(* ===== verification/AnalyzerSpec.v ===== *)
(** * The pipeline as a whole

    The two threads behave like one: every interleaving of the capture thread and
    the UI thread gives the state that the completed operations give one after
    the other, no step runs into undefined behaviour, and the invariants of the
    parts hold throughout. *)

From S2P Require Import Prelude.
From S2P Require Import Machine.
From S2P Require Import Containers.
From S2P Require Import Protocol.
From S2P Require Import Parser.
From S2P Require Import ParserSafe.
From S2P Require Import Float.
From S2P Require Import Dissect.
From S2P Require Import Flow.
From S2P Require Import FlowTable.
From S2P Require Import TableSpec.
From S2P Require Import Stats.
From S2P Require Import StatsSpec.
From S2P Require Import Analyzer.
#[local] Open Scope Z_scope.

(** ** Assumptions on the callers *)

(** The capture backend hands over [caplen] readable bytes (or a null pointer). *)
Definition frame_ok (f : Frame) : Prop :=
  in_u32 f.(c_caplen) /\ match f.(c_data) with Some m => f.(c_caplen) <= zlen m | None => True end.

Definition op_ok (o : op) : Prop := match o with Consume _ f => frame_ok f | _ => True end.

(** Frames consumed since the last reset. *)
Definition seen (ops : list op) : Z :=
  fold_left (fun n o => match o with Consume _ _ => n + 1 | Reset => 0 | _ => n end) ops 0.

(** The invariant of the shared state after [n] operations. *)
Record analyzer_ok (n : Z) (a : Analyzer) : Prop := {
  ao_table : table_ok a.(a_flows_);
  ao_room : 1 <= a.(a_flows_).(max_flows_);
  ao_ids : a.(a_flows_).(next_id_) <= n;
  ao_packets : in_u64 (Statistics.packets_ a.(stats_));
}.

Section pipeline.
Context `{H : HostOrder} (D : Dissector) (DL : DissectorLaws D) (ip_str : IpAddress -> list byte).

Lemma decode_frame_total linktype f :
  frame_ok f ->
  exists ok pkt, decode_frame linktype f = Val (ok, pkt) /\
    (ok = true -> payload_ok (zlen (default [] f.(c_data))) pkt /\ pkt.(payload_len) < 2 ^ 32).
Proof.
  intros [Hc Hm]. unfold decode_frame. unfold in_u32 in Hc. destruct (c_data f) as [m|]; simpl in Hm; [|by eexists _, _].
  destruct (proj1 (wpm_val _ _) (decode_packet_post m (c_caplen f) (c_wirelen f) (c_ts f) linktype ltac:(lia)))
    as ([ok pkt] & E & [_ Hp _ _ _]).
  exists ok, pkt. split; [done|]. intros _. simpl in *. unfold payload_ok in *.
  destruct (payload pkt); lia.
Qed.

Lemma update_next_id m it t p r t' n :
  payload_ok (zlen m) p -> p.(payload_len) < 2 ^ 32 -> 1 <= t.(max_flows_) -> 0 <= t.(next_id_) <= n ->
  update m it t p = Val (r, t') -> t'.(next_id_) <= n + 1.
Proof.
  intros Hp Hl Hm Hn E. destruct (update_total D DL m it t p Hm Hp Hl) as (r' & t'' & E' & Hpost).
  rewrite E in E'. injection E' as <- <-. case_decide; [|destruct Hpost as [_ ->]; lia].
  destruct Hpost as (f' & _ & [(base & Hroom & _) _ _ _ _ _ _ _]).
  assert (incr (next_id_ t) <= next_id_ t + 1) by (apply Z.mod_le; lia).
  inversion Hroom; lia.
Qed.

Lemma add_packets s p : in_u64 (Statistics.packets_ s) ->
  Statistics.packets_ (Statistics.add ip_str s p) = u64 (Statistics.packets_ s + 1).
Proof. apply (counts_packets ip_str). Qed.

(** The critical section of [consume] on a decoded frame. *)
Lemma commit_total it n a f ok pkt :
  analyzer_ok n a -> n < 2 ^ 64 - 1 ->
  (ok = true -> payload_ok (zlen (default [] f.(c_data))) pkt /\ pkt.(payload_len) < 2 ^ 32) ->
  exists ev a', commit ip_str it a f ok pkt = Val (ev, a') /\ analyzer_ok (n + 1) a' /\
    a'.(linktype_) = a.(linktype_) /\
    Statistics.packets_ a'.(stats_) = u64 (Statistics.packets_ a.(stats_) + 1).
Proof.
  intros [Ht Hr Hi Hp] Hn Hok. unfold commit. destruct ok.
  - destruct (Hok eq_refl) as [Hpay Hlen]. cbn [a_flows_ set_field].
    destruct (update_total D DL (default [] (c_data f)) it (a_flows_ a) pkt Hr Hpay Hlen) as (r & t' & E & _).
    destruct (table_step_ok D DL (a_flows_ a) t') as [Ht' Hm']; [|done..|].
    { eapply step_update; [exact Hpay|done|lia|exact E]. }
    cbn. rewrite E. eexists _, _. split; [done|]. cbn. pose proof (tk_next _ Ht).
    split; [constructor|split; [done|]]; cbn; [done|lia| |..|by apply add_packets].
    + eapply (update_next_id (default [] (c_data f))); [exact Hpay|done|done| |exact E]. lia.
    + rewrite add_packets by done. auto with word.
  - eexists _, _. split; [done|]. split; [constructor|split; [done|]]; cbn; [done|done|lia| |by apply add_packets].
    rewrite add_packets by done. auto with word.
Qed.

(** The UI thread's operations. *)
Lemma ui_op_total n a o :
  analyzer_ok n a -> (forall it f, o <> Consume it f) ->
  exists a', apply_op ip_str a o = Val a' /\ analyzer_ok n a' /\ a'.(linktype_) = a.(linktype_) /\
    Statistics.packets_ a'.(stats_) = match o with Reset => 0 | _ => Statistics.packets_ a.(stats_) end.
Proof.
  intros [Ht Hr Hi Hp] Ho. destruct o as [it f|on|r d i|it idle|]; [by destruct (Ho it f)|..];
    eexists; (split; [reflexivity|]).
  - destruct (table_step_ok D DL _ _ (step_dissection D on (a_flows_ a)) Ht Hr) as [? ?].
    by split; [constructor|].
  - by split; [constructor|].
  - unfold expire_idle_flows. destruct (_ =? 0); [by split; [constructor|]|].
    destruct (table_step_ok D DL _ _ (step_expire D it (last_ts_ a) idle (a_flows_ a)) Ht Hr) as [Ht' Hm'].
    assert (Hid : next_id_ (expire it (a_flows_ a) (last_ts_ a) idle).2 = next_id_ (a_flows_ a))
      by (unfold expire; by destruct (fold_left _ _ _)).
    destruct (expire _ _ _ _) as [k t']. simpl in *.
    by split; [constructor; simpl; [done|lia|lia|done]|].
  - destruct (table_step_ok D DL _ _ (step_clear D (a_flows_ a)) Ht Hr) as [? ?].
    by split; [constructor|].
Qed.

Lemma run_ops_snoc a ops o : run_ops ip_str a (ops ++ [o]) = (run_ops ip_str a ops ≫= fun a => apply_op ip_str a o).
Proof.
  revert a. induction ops as [|o' ops IH]; intros a; cbn [app run_ops].
  - simpl. destruct (apply_op ip_str a o) as [a'|]; done.
  - destruct (apply_op ip_str a o') as [a'|]; [apply IH|done].
Qed.

(** An invariant of the statistics, indexed by the number of operations. *)
Lemma run_ops_stats (P : Z -> Statistics.t -> Prop) :
  (forall n, 0 <= n -> P n Statistics.init) ->
  (forall n s p, 0 <= n -> P n s -> P (n + 1) (Statistics.add ip_str s p)) ->
  (forall n s r d i, P n s -> P n (Statistics.set_kernel_stats s r d i)) ->
  (forall n s, P n s -> P (n + 1) s) ->
  forall ops a a' n, 0 <= n -> P n a.(stats_) -> run_ops ip_str a ops = Val a' -> P (n + zlen ops) a'.(stats_).
Proof.
  intros Hinit Hadd Hset Hmono ops. induction ops as [|o ops IH]; intros a a' n Hn Ha; cbn [run_ops].
  { intros [= <-]. by rewrite zlen_nil, Z.add_0_r. }
  destruct (apply_op ip_str a o) as [a1|] eqn:Eo; [|done]. cbn [mbind mem_bind]. intros Hr.
  rewrite zlen_cons, Z.add_assoc. apply (IH a1 a' (n + 1)); [lia| |exact Hr]. clear IH Hr.
  destruct o as [it f|on|r d i|it idle|]; cbn [apply_op] in Eo.
  - unfold consume in Eo. destruct (decode_frame _ f) as [[ok pkt]|]; [|done]. cbn [mbind mem_bind] in Eo.
    unfold commit in Eo. destruct ok.
    + destruct (update _ _ _ _) as [[fl t]|]; [|done]. injection Eo as <-. by apply Hadd.
    + injection Eo as <-. by apply Hadd.
  - injection Eo as <-. by apply Hmono.
  - injection Eo as <-. by apply Hmono, Hset.
  - injection Eo as <-. apply Hmono. unfold expire_idle_flows. destruct (_ =? 0); [done|]. by destruct (expire _ _ _ _).
  - injection Eo as <-. apply Hinit. lia.
Qed.

(** What every execution establishes. *)
Record exec_ok (linktype : Z) (tr : list op) (c : config) : Prop := {
  eo_run : run_ops ip_str (new_analyzer linktype) tr = Val c.(shared);
  eo_shared : analyzer_ok (zlen tr) c.(shared);
  eo_link : c.(shared).(linktype_) = linktype;
  eo_seen : Statistics.packets_ c.(shared).(stats_) = u64 (seen tr);
  eo_pc : match c.(capture) with
          | Idle => True
          | Decoded f ok pkt => decode_frame linktype f = Val (ok, pkt)
          end;
}.

Lemma execution_ok linktype tr c :
  execution ip_str (mkConfig (new_analyzer linktype) Idle) tr c -> Forall op_ok tr -> zlen tr < 2 ^ 64 - 1 ->
  exec_ok linktype tr c.
Proof.
  intros He. remember (mkConfig (new_analyzer linktype) Idle) as c0 eqn:E0.
  induction He as [c|c tr c1 o c2 He IH Hs]; intros Hok Hlen; subst c.
  { by constructor. }
  apply Forall_app in Hok as [Htr Ho]. rewrite zlen_app in Hlen.
  pose proof (zlen_nonneg (option_list o)).
  destruct (IH eq_refl Htr ltac:(lia)) as [Hrun Hsh Hl Hseen Hpc]. clear IH.
  destruct Hs as [a f ok pkt Hd|it a f ok pkt ev a' Hc|a pc0 o a' Hn Ha]; cbn [shared capture option_list option_rect] in *.
  - rewrite app_nil_r. constructor; try done. by rewrite <-Hl.
  - apply Forall_inv in Ho. simpl in Ho.
    destruct (decode_frame_total linktype f Ho) as (ok' & pkt' & E & Hpay).
    rewrite Hpc in E. injection E as <- <-.
    destruct (commit_total it (zlen tr) a f ok pkt Hsh) as (ev' & a'' & E & Hok' & Hl' & Hp'); [lia|done|].
    rewrite Hc in E. injection E as <- <-. constructor; cbn [shared capture].
    + rewrite run_ops_snoc, Hrun. cbn [mbind mem_bind apply_op]. unfold consume. rewrite Hl, Hpc.
      cbn [mbind mem_bind]. by rewrite Hc.
    + rewrite zlen_app. exact Hok'.
    + congruence.
    + rewrite Hp', Hseen. unfold seen. rewrite fold_left_app. apply u64_add_l.
    + done.
  - destruct (ui_op_total (zlen tr) a o Hsh Hn) as (a'' & E & Hok' & Hl' & Hp').
    rewrite Ha in E. injection E as <-. constructor; cbn [shared capture].
    + rewrite run_ops_snoc, Hrun. exact Ha.
    + rewrite zlen_app. destruct Hok'. constructor; try done. rewrite zlen_cons, zlen_nil. lia.
    + congruence.
    + rewrite Hp'. unfold seen. rewrite fold_left_app. destruct o; try done. by destruct (Hn it f).
    + done.
Qed.
End pipeline.

(** C2: The analyser's two threads are linearisable and safe. Whatever the
    interleaving of decoding, commits, expiries, resets, counter updates and
    switches: the shared state is what the completed operations give one after
    the other; the flow table satisfies its invariant; the packet counter is the
    number of frames committed since the last reset, so none is lost or counted
    twice; and the capture thread can always take its next step. *)
Theorem analyzer_linearizable (H : HostOrder) (D : Dissector) (DL : DissectorLaws D) ip_str linktype tr c :
  execution ip_str (mkConfig (new_analyzer linktype) Idle) tr c ->
  Forall op_ok tr -> zlen tr < 2 ^ 64 - 1 ->
  run_ops ip_str (new_analyzer linktype) tr = Val c.(shared) /\
  table_ok c.(shared).(a_flows_) /\
  Statistics.packets_ c.(shared).(stats_) = u64 (seen tr) /\
  match c.(capture) with
  | Idle => forall f, frame_ok f -> exists ok pkt,
      thread_step ip_str c None (mkConfig c.(shared) (Decoded f ok pkt))
  | Decoded f ok pkt => forall it, frame_ok f -> exists a',
      thread_step ip_str c (Some (Consume it f)) (mkConfig a' Idle)
  end.
Proof.
  intros He Hok Hlen. destruct (execution_ok D DL ip_str linktype tr c He Hok Hlen) as [Hr Hs Hl Hp Hpc].
  split_and!; [done|by destruct Hs|done|]. destruct c as [a [|f ok pkt]]; cbn [shared capture] in *.
  - intros f Hf. destruct (decode_frame_total (linktype_ a) f Hf) as (ok & pkt & E & _).
    exists ok, pkt. by constructor.
  - intros it Hf. destruct (decode_frame_total linktype f Hf) as (ok' & pkt' & E & Hpay).
    rewrite Hpc in E. injection E as <- <-.
    destruct (commit_total D DL ip_str it (zlen tr) a f ok pkt Hs Hlen Hpay) as (ev & a' & E & _).
    exists a'. econstructor. exact E.
Qed.

(** A reset that runs while the capture thread holds a decoded frame. *)
Definition null_frame : Frame := mkCaptured None 0 60 timeval_zero.

Lemma analyzer_linearizable_witness :
  exists c, execution (H := little_endian) (fun _ => []) (mkConfig (new_analyzer 1) Idle)
              [Reset; Consume any_order null_frame] c /\
            Statistics.packets_ c.(shared).(stats_) = 1.
Proof.
  set (pkt := packet_default <| wirelen := 60 |> <| error := Some "empty frame"%string |>).
  set (a1 := analyzer_reset (new_analyzer 1)).
  set (a2 := a1 <| stats_ := Statistics.add (fun _ => []) a1.(stats_) pkt |>).
  set (c := mkConfig (a2 <| a_flows_ := a2.(a_flows_) |> <| last_ts_ := null_frame.(c_ts) |>) Idle).
  assert (He : execution (H := little_endian) (fun _ => []) (mkConfig (new_analyzer 1) Idle)
                 [Reset; Consume any_order null_frame] c).
  { apply (exec_snoc _ _ [Reset] (mkConfig a1 (Decoded null_frame false pkt))
             (Some (Consume any_order null_frame))).
    - apply (exec_snoc _ _ [] (mkConfig (new_analyzer 1) (Decoded null_frame false pkt)) (Some Reset)).
      + apply (exec_snoc _ _ [] (mkConfig (new_analyzer 1) Idle) None); [constructor|by constructor].
      + by constructor.
    - apply (t_commit _ any_order a1 null_frame false pkt (pkt, None)). reflexivity. }
  exists c. split; [exact He|].
  apply (analyzer_linearizable little_endian netscope_dissector netscope_dissector_laws (fun _ => []) 1
           [Reset; Consume any_order null_frame] c He); [|reflexivity].
  repeat constructor; vm_compute; intuition discriminate.
Defined.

========================================================================

#### [Exercise requirements]
Could you copy exactly the lines from the first line of the records above through the line containing "From S2P Require Import Parser.", both included, and nothing else?

#### [Finished task]
(* ===== verification/AnalyzerSpec.v ===== *)
(** * The pipeline as a whole

    The two threads behave like one: every interleaving of the capture thread and
    the UI thread gives the state that the completed operations give one after
    the other, no step runs into undefined behaviour, and the invariants of the
    parts hold throughout. *)

From S2P Require Import Prelude.
From S2P Require Import Machine.
From S2P Require Import Containers.
From S2P Require Import Protocol.
From S2P Require Import Parser.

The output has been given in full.